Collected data
[Start of Attachment]
(* ===== verification/WalletExamples.v ===== *)
(** * Runs of the wallet services

    The theorems on custody, recovery and the access log applied to concrete runs. *)

From Stdlib Require Import Ascii.
From stdpp Require Import prelude gmap strings list pretty relations.
From S2P Require Import Prelude JsText JsBuffer Prisma Crypto AuthConfig Json JsonParse Encryption Accounts StellarWallet Auth AuthSpec AuthCredentials WalletRecovery StellarWalletSpec WalletRecoverySpec KeyLog.

Module WalletModel.
Export AuthModel.

Notation system := (run_system service config false).

(** A user with a wallet and an open challenge. *)
Definition prepared : list (auth_call + wallet_call) :=
  [inl (Register 1000 "ann@example.com" "correct horse" (Some "Ann.1"))].
Definition user : string := uuid 0.
Definition opened : list (auth_call + wallet_call) := prepared ++ [inr (Challenge 2000 user "correct horse" no_context)].

Definition challenge_of (r : AccountDB * result WalletRecoveryChallengeResult) : string * string :=
  match r.2 with Ok c => (challengeId c, default "" (verificationCode c)) | Throw _ => ("", "") end.
Definition challenge : string * string :=
  Eval vm_compute in challenge_of (createRecoveryChallenge service false 2000 user "correct horse" no_context (system prepared empty_accounts)).
End WalletModel.

Section witnesses.
Import WalletModel.

(** The server of the first key, and of both keys. *)
Lemma secrets_survive_witness :
  let one_key := mkKeyEnv (Some (json_text (JArr [JObj [("version", JNum "1"); ("secret", JStr "old")]]))) (Some "legacy") None in
  let first := match constructor one_key with Ok this => this | Throw _ => service end in
  let db := run_system first config false prepared empty_accounts in
  let db' := run_system service config false [inr (Access 4000 user SIGN no_context); inr (RotateKey 5000 user no_context)] db in
  (w_encryptionVersion <$> userWallets db) = [1] ∧ (w_encryptionVersion <$> userWallets db') = [2] ∧
  holdings first db `prefix_of` holdings service db'.
Proof.
  intros one_key first db db'. split; [vm_compute; reflexivity|]. split; [vm_compute; reflexivity|].
  pose proof (secrets_survive config false one_key first prepared
    [mkDeployment env service [inr (Access 4000 user SIGN no_context); inr (RotateKey 5000 user no_context)]]) as Hs.
  refine (proj1 (proj2 (proj2 (Hs _ _ _)))).
  - vm_compute. reflexivity.
  - apply (bool_decide_unpack _). by vm_compute.
  - split; [exact service_built|]. split; [apply (bool_decide_unpack _); by vm_compute|]. split; [|exact I].
    split; [|vm_compute; reflexivity]. apply (bool_decide_unpack _). vm_compute. exact I.
Defined.

Lemma export_once_witness : ∃ db' keys,
  exportSecretKey service 3000 user "correct horse" challenge.1 challenge.2 no_context (system opened empty_accounts) = (db', Ok keys) ∧
  ∃ e, (exportSecretKey service 4000 user "correct horse" challenge.1 challenge.2 no_context (system [] db')).2 = Throw e.
Proof.
  assert (∃ db' keys, exportSecretKey service 3000 user "correct horse" challenge.1 challenge.2 no_context
            (system opened empty_accounts) = (db', Ok keys)) as (db' & keys & He).
  { eexists _, _. vm_compute. reflexivity. }
  destruct (export_once service config false opened 3000 user "correct horse" challenge.1 challenge.2 no_context db' keys He) as [_ Hno].
  exists db', keys. split; [exact He|exact (Hno [] 4000 user "correct horse" challenge.2 no_context)].
Defined.

Lemma model_clock : ∀ n m, (n < m)%nat → db_now n < db_now m.
Proof. intros n m Hnm. simpl. lia. Qed.

Definition log : list WalletKeyAccessAudit := Eval vm_compute in keyAudits (system opened empty_accounts).

Lemma key_log_tamper_evident_witness : log ≠ [] ∧
  (collision ∨ Forall2 (λ a b, same_contents (contents a) (contents b) ∧ k_entryHash a = k_entryHash b) log log).
Proof.
  assert (keyAudits (system opened empty_accounts) = log) as El by (vm_compute; reflexivity).
  assert (Forall (content_wf ∘ contents) log) as Hwf by (repeat constructor).
  pose proof (key_log_tamper_evident service config false opened log) as [_ Ht]. rewrite El in Ht.
  split; [discriminate|]. destruct (proj2 (Ht Hwf Hwf) model_clock) as [Hc Hp]. exact (Hp Hc eq_refl).
Defined.

Lemma release_logged_witness : ∃ db' secret wid pk,
  decryptSecretForUser service 4000 user SIGN no_context (system opened empty_accounts) = (db', Ok (secret, wid, pk)) ∧
  ∃ k, last (keyAudits db') = Some k ∧ k_action k = SIGN.
Proof.
  assert (∃ db' secret wid pk, decryptSecretForUser service 4000 user SIGN no_context (system opened empty_accounts) =
            (db', Ok (secret, wid, pk))) as (db' & secret & wid & pk & He).
  { eexists _, _, _, _. vm_compute. reflexivity. }
  exists db', secret, wid, pk. split; [exact He|].
  destruct (release_logged service config false opened 4000 user SIGN no_context db' secret wid pk He) as (k & Hk & Ha & _).
  exists k. split; [exact Hk|exact Ha].
Defined.
End witnesses.
(* ===== verification/MatchService.v ===== *)
(** * Matches and disputes: [server/src/services/match.service.ts]

    The creation queue with its bound, its concurrency limit and its back-off
    under load, as steps between the points where the code waits; and the
    match and dispute tables.  A CPU reading is a parameter of the step that
    takes it.  The audit trail is known through [AuditSink]. *)

From Stdlib Require Import QArith.
From stdpp Require Import prelude gmap strings list pretty sorting.
From S2P Require Import Prelude JsText Crypto Prisma Json AuditTrail.

Open Scope Z_scope.

(** ** Tables *)

Inductive MatchStatus := CREATED | STARTED | COMPLETED | DISPUTED | FINALIZED.
#[export] Instance MatchStatus_eq_dec : EqDecision MatchStatus.
Proof. solve_decision. Defined.

Record Match := mkMatch {
  mt_id : string;
  mt_onChainId : string;
  mt_playerAId : string;
  mt_playerBId : string;
  mt_winnerId : option string;
  mt_status : MatchStatus;
  mt_endedAt : option Z;
}.

Record Dispute := mkDispute {
  d_id : string;
  d_matchId : string;
  d_reporterId : string;
  d_reason : string;
  d_evidenceUrls : list string;
  d_status : string;
  d_resolution : option string;
  d_resolvedById : option string;
  d_resolvedAt : option Z;
  d_createdAt : Z;
}.

Record MDB (A : Type) := mkMDB {
  md_users : gset string;
  match_ : list Match;
  dispute : list Dispute;
  md_serial : nat;
  md_audit : A;
}.
Arguments mkMDB {A}.
Arguments md_users {A}.
Arguments match_ {A}.
Arguments dispute {A}.
Arguments md_serial {A}.
Arguments md_audit {A}.

Section tables.
Context `{Prisma} {A : Type} `{AuditSink A}.

Definition on_audit {X} (m : M A X) : M (MDB A) X := λ db,
  let (a, r) := m (md_audit db) in (mkMDB (md_users db) (match_ db) (dispute db) (md_serial db) a, r).

(** [prisma.$transaction]: a throw takes back the writes made through the
    transaction; the audit service writes through its own connection. *)
Definition db_transaction {X} (m : M (MDB A) X) : M (MDB A) X := λ db,
  match m db with
  | (db', Ok x) => (db', Ok x)
  | (db', Throw e) => (mkMDB (md_users db) (match_ db) (dispute db) (md_serial db) (md_audit db'), Throw e)
  end.

Definition executeCreateMatch (playerAId playerBId onChainId : string) : M (MDB A) Match :=
  db ← get;
  if bool_decide (onChainId ∈ mt_onChainId <$> match_ db) then throw UniqueViolation else
  let row := mkMatch (uuid (md_serial db)) onChainId playerAId playerBId None CREATED None in
  _ ← put (mkMDB (md_users db) (match_ db ++ [row]) (dispute db) (S (md_serial db)) (md_audit db));
  mret row.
[End of Attachment]
### [What to work on]
Output the lines above between the one holding "split; [discriminate|]. destruct" and the one holding "assert (∃ db' secret", inclusive, with nothing before or after them.

### [Result of the task]
  split; [discriminate|]. destruct (proj2 (Ht Hwf Hwf) model_clock) as [Hc Hp]. exact (Hp Hc eq_refl).
Defined.

Lemma release_logged_witness : ∃ db' secret wid pk,
  decryptSecretForUser service 4000 user SIGN no_context (system opened empty_accounts) = (db', Ok (secret, wid, pk)) ∧
  ∃ k, last (keyAudits db') = Some k ∧ k_action k = SIGN.
Proof.
  assert (∃ db' secret wid pk, decryptSecretForUser service 4000 user SIGN no_context (system opened empty_accounts) =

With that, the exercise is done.